Jeremiah W. (Jay) Nixon, Attorney General, Jefferson City, MO, for Respondent, Shaun Mackelprang, Asst. Attorney General, Jefferson City, MO, joins on the briefs.
Before Edwin H. Smith, P.J., James M. Smart, Jr., and Lisa White Hardwick, JJ.
Mark Dougan appeals the motion court's dismissal of his Rule 29.15 motion for post-conviction relief. The court dismissed the motion because Dougan "has never been incarcerated in [the Department of Corrections]." Dougan contends the trial court erred in granting the dismissal.
Factual and Procedural Background
After a jury trial, Dougan was convicted of tampering with a motor vehicle in the first degree, in violation of Section 569.080.1(2), RSMo 2000, a class C felony. On March 19, 2001, the court fined Dougan $5,000.00 on that conviction, suspended $4,500.00 of that fine, and placed Dougan on supervised probation for five years. Dougan was also ordered to pay restitution and to complete community service and counseling.
Dougan filed a timely notice of appeal with this court on March 29, 2001. On November 16, 2001, Dougan moved to dismiss the appeal. This court issued its mandate dismissing Dougan's direct appeal four days later on November 20, 2001.
On January 23, 2002, Dougan filed a pro se Rule 29.15 motion to vacate, set aside, or correct his judgment or sentence. The State responded on February 8, 2002, by filing a motion to dismiss on the grounds that (1) "Rule 29.15 requires that if no appeal is taken of a conviction[,] the motion to correct the conviction must be taken after the person is delivered to the Department of Corrections"; and (2) "Movant has never been incarcerated in the Department of Corrections [in this] case . . . for the crime of tampering." On February 15, 2002, Dougan filed his response to the State's motion to dismiss.
The motion court dismissed Dougan's Rule 29.15 motion on February 25, 2002, based upon the fact that Dougan "has never been incarcerated in DOC[.]" Dougan filed a notice of appeal with this court on March 6, 2002, contesting the motion court's dismissal of his PCR motion.
In his sole point on appeal, Dougan asserts that the trial court's dismissal of his Rule 29.15 motion was in error because he timely filed his notice of appeal with this court and his Rule 29.15 motion was timely filed sixty-four days after this court issued its mandate dismissing the direct appeal.

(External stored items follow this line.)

(* ===== verification/InputProps.v ===== *)
(** * Properties of the input path

    The scancode parser recovers what the controller encodes; the translator knows exactly
    which modifier keys are held; a revoked subscription never receives an event again; the
    audit trail of the focus manager determines its stack; the bridge sends one message per
    key to an active subscription and nothing otherwise. *)

From S2P Require Import Prelude CoreTypes Debug Ipc SyscallGate Kernel Pipeline Input.
Open Scope N_scope.

(** ** The PS/2 stream *)
Module KeyboardSpec.

(** The bytes a controller sends for an event (scan code set 1). *)
Definition key_byte (code : N) (pressed : bool) : N := if pressed then code else N.lor code 0x80.
Definition encode_key (e : HalKeyEvent.t) : list N :=
  match HalKeyEvent.scancode e with
  | HalScancode.Base c => [key_byte c (HalKeyEvent.pressed e)]
  | HalScancode.E0 c => [0xE0; key_byte c (HalKeyEvent.pressed e)]
  end.
(** Scan codes have seven bits, and 0x60 is not one: its release would be the prefix. *)
Definition encodable (e : HalKeyEvent.t) : bool :=
  (HalScancode.code (HalKeyEvent.scancode e) <? 0x80)
  && negb (HalScancode.code (HalKeyEvent.scancode e) =? 0x60)
  && bool_decide (HalKeyEvent.timestamp_ns e = None).

(** The status and data reads of one poll per byte. *)
Definition script (bytes : list N) : list (N * N) :=
  bytes ≫= λ b, [(X86Ps2Keyboard.PS2_STATUS_PORT, X86Ps2Keyboard.STATUS_OBF);
                 (X86Ps2Keyboard.PS2_DATA_PORT, b)].
(** Polling [n] times, keeping the events. *)
Fixpoint polls `{KeyboardDevice D} (n : nat) (d : D) : outcome (list HalKeyEvent.t * D) :=
  match n with
  | O => Return ([], d)
  | S n =>
      '(e, d) ← poll_event d;
      '(es, d) ← polls n d;
      Return (option_list e ++ es, d)
  end.

Notation fake := (X86Ps2Keyboard.t FakePortIo.t).
Definition fake_at (all : list (N * N)) (i : nat) (w : list (N * N)) (pending : bool) : fake :=
  X86Ps2Keyboard.mk (FakePortIo.mk all i w) pending.

(** What the bytes below 0x80 decode to, checked one by one. *)
Definition decodes (c : N) : bool :=
  forallb (λ pressed, forallb (λ pending,
    bool_decide (X86Ps2Keyboard.parse_scancode (key_byte c pressed) pending
      = (Some (HalKeyEvent.with_scancode (if pending then HalScancode.E0 c else HalScancode.Base c)
                 pressed), false))) [true; false]) [true; false].
Lemma decodes_all : forallb (λ n, (n =? 0x60) || decodes n) (N.of_nat <$> seq 0 128) = true.
Proof. vm_compute. reflexivity. Qed.

Lemma parse_key_byte c pressed pending :
  c < 0x80 → c ≠ 0x60 →
  X86Ps2Keyboard.parse_scancode (key_byte c pressed) pending
  = (Some (HalKeyEvent.with_scancode (if pending then HalScancode.E0 c else HalScancode.Base c)
             pressed), false).
Proof.
  intros Hc Hn. pose proof decodes_all as H.
  rewrite forallb_forall in H. specialize (H c).
  assert (In c (N.of_nat <$> seq 0 128)) as Hin.
  { apply list_elem_of_In, list_elem_of_fmap. exists (N.to_nat c). rewrite elem_of_seq. lia. }
  specialize (H Hin). apply orb_true_iff in H as [H|H].
  - apply N.eqb_eq in H. done.
  - unfold decodes in H. cbn [forallb] in H.
    rewrite !andb_true_iff, !bool_decide_eq_true in H. destruct pressed, pending; apply H.
Qed.

Lemma poll_byte pre b post w pending :
  let all := pre ++ script [b] ++ post in
  poll_event (fake_at all (length pre) w pending)
  = let '(e, pending') := X86Ps2Keyboard.parse_scancode b pending in
    Return (e, fake_at all (2 + length pre) w pending').
Proof.
  cbn. unfold poll_event, X86Ps2Keyboard.keyboard, X86Ps2Keyboard.data_available, inb, FakePortIo.port_io,
    FakePortIo.fake_inb. cbn -[lookup].
  rewrite list_lookup_middle by done. cbn -[lookup].
  replace (pre ++ (X86Ps2Keyboard.PS2_STATUS_PORT, X86Ps2Keyboard.STATUS_OBF)
               :: (X86Ps2Keyboard.PS2_DATA_PORT, b) :: post)
    with ((pre ++ [(X86Ps2Keyboard.PS2_STATUS_PORT, X86Ps2Keyboard.STATUS_OBF)])
            ++ (X86Ps2Keyboard.PS2_DATA_PORT, b) :: post) by (by rewrite <- app_assoc).
  rewrite list_lookup_middle by (rewrite length_app; simpl; lia). cbn.
  by destruct (X86Ps2Keyboard.parse_scancode b pending).
Qed.

Lemma script_app l1 l2 : script (l1 ++ l2) = script l1 ++ script l2.
Proof. apply bind_app. Qed.

Lemma polls_app `{KeyboardDevice D} n m (d : D) :
  polls (n + m) d = '(es, d) ← polls n d; '(fs, d) ← polls m d; Return (es ++ fs, d).
Proof.
  revert d. induction n as [|n IH]; intros d; cbn; [by destruct (polls m d) as [[]| |]|].
  destruct (poll_event d) as [[e d1]| |]; cbn; [|done..]. rewrite IH.
  destruct (polls n d1) as [[es d2]| |]; cbn; [|done..].
  destruct (polls m d2) as [[fs d3]| |]; cbn; [|done..]. by rewrite app_assoc.
Qed.

Lemma polls_key e pre post w all :
  encodable e = true → all = pre ++ script (encode_key e) ++ post →
  polls (length (encode_key e)) (fake_at all (length pre) w false)
  = Return ([e], fake_at all (length (pre ++ script (encode_key e))) w false).
Proof.
  unfold encodable. rewrite !andb_true_iff, negb_true_iff, bool_decide_eq_true.
  intros [[Hc%N.ltb_lt Hn%N.eqb_neq] Ht] Eall.
  destruct e as [[c|c] pressed ts]; cbn in Hc, Hn, Ht; subst ts;
    cbn [encode_key HalKeyEvent.scancode HalKeyEvent.pressed length polls] in *.
  - rewrite Eall at 1. rewrite (poll_byte pre), parse_key_byte, <- Eall by done. cbn.
    by rewrite length_app, Nat.add_comm.
  - assert (all = pre ++ script [0xE0] ++ script [key_byte c pressed] ++ post) as E1 by done.
    assert (all = (pre ++ script [0xE0]) ++ script [key_byte c pressed] ++ post) as E2
      by (by rewrite E1, <- app_assoc).
    rewrite E1 at 1. rewrite (poll_byte pre), <- E1. cbn [X86Ps2Keyboard.parse_scancode].
    change (2 + length pre)%nat with (S (S (length pre))).
    replace (S (S (length pre))) with (length (pre ++ script [0xE0])) by (rewrite length_app; simpl; lia).
    cbn -[poll_event length script]. rewrite E2 at 1.
    rewrite (poll_byte (pre ++ script [0xE0])), parse_key_byte, <- E2 by done. cbn.
    do 3 f_equal. rewrite !length_app. cbn. f_equal. lia.
Qed.

Lemma polls_keys es pre post w all :
  Forall (λ e, encodable e = true) es → all = pre ++ script (es ≫= encode_key) ++ post →
  polls (length (es ≫= encode_key)) (fake_at all (length pre) w false)
  = Return (es, fake_at all (length (pre ++ script (es ≫= encode_key))) w false).
Proof.
  revert pre. induction es as [|e es IH]; intros pre He Eall; [cbn; by rewrite app_nil_r|].
  inversion He as [|?? H1 H2]; subst x l. rewrite bind_cons, length_app, polls_app in *.
  rewrite script_app, <- app_assoc in Eall. rewrite (polls_key _ pre _ _ _ H1 Eall). cbn -[length].
  rewrite (IH (pre ++ script (encode_key e))); [|done|by rewrite <- app_assoc]. cbn -[length].
  by rewrite script_app, app_assoc.
Qed.

(** Parsing the PS/2 stream recovers the events.  For any sequence of key events with
    seven-bit codes other than 0x60 (whose release would be the byte of the prefix), the bytes
    that a controller sends for them, delivered through the ports one per poll, make the
    driver return exactly these events in order, with no prefix left pending. *)
Theorem ps2_stream_round_trips (es : list HalKeyEvent.t) :
  Forall (λ e, encodable e = true) es →
  let bytes := es ≫= encode_key in
  polls (length bytes) (X86Ps2Keyboard.new (FakePortIo.script_reads (script bytes) FakePortIo.new))
  = Return (es, fake_at (script bytes) (length (script bytes)) [] false).
Proof.
  intros He. apply (polls_keys es [] [] [] _ He). by rewrite app_nil_r.
Qed.

Definition sample_keys : list HalKeyEvent.t :=
  [HalKeyEvent.new 0x2A true; HalKeyEvent.with_scancode (HalScancode.E0 0x48) true;
   HalKeyEvent.with_scancode (HalScancode.E0 0x48) false; HalKeyEvent.new 0x2A false].
Lemma ps2_stream_round_trips_witness :
  polls 6 (X86Ps2Keyboard.new (FakePortIo.script_reads
    (script [0x2A; 0xE0; 0x48; 0xE0; 0xC8; 0xAA]) FakePortIo.new))
  = Return (sample_keys, fake_at (script [0x2A; 0xE0; 0x48; 0xE0; 0xC8; 0xAA]) 12 [] false).
Proof.
  refine (ps2_stream_round_trips sample_keys _).
  repeat (apply Forall_cons_2; [reflexivity|]). apply Forall_nil_2.
Defined.

(** ** Held modifiers *)

(** Whether the last event of a key was a press. *)
Definition held (c : KeyCode.t) (es : list HalKeyEvent.t) : bool :=
  match rfind (λ e, bool_decide (scancode_to_keycode (HalKeyEvent.scancode e) = c)) es with
  | Some e => HalKeyEvent.pressed e
  | None => false
  end.
Definition translate_all (es : list HalKeyEvent.t) (k : KeyboardTranslator.t) : KeyboardTranslator.t :=
  foldl (λ k e, (KeyboardTranslator.translate e k).2) k es.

Dougan interprets the motion court's dismissal to mean that, because he was not incarcerated on the conviction and because the direct appeal was dismissed, his Rule 29.15 motion was filed out of time. Another possible interpretation, however, is that the court believed that Dougan lacks standing to file a 29.15 motion because such post-conviction collateral remedy is available only to those faced with a sentence that includes incarceration. Because we are required to examine our own jurisdiction, we will sua sponte consider the issue of standing.
Standing
Generally, appellate review of the motion court's action on a Rule 29.15 motion "shall be limited to a determination of whether the findings and conclusions of the trial court are clearly erroneous." Rule 29.15(k). Where, however, the issue is one of jurisdiction (such as issues of standing and timeliness of filing), the issue is purely one of law.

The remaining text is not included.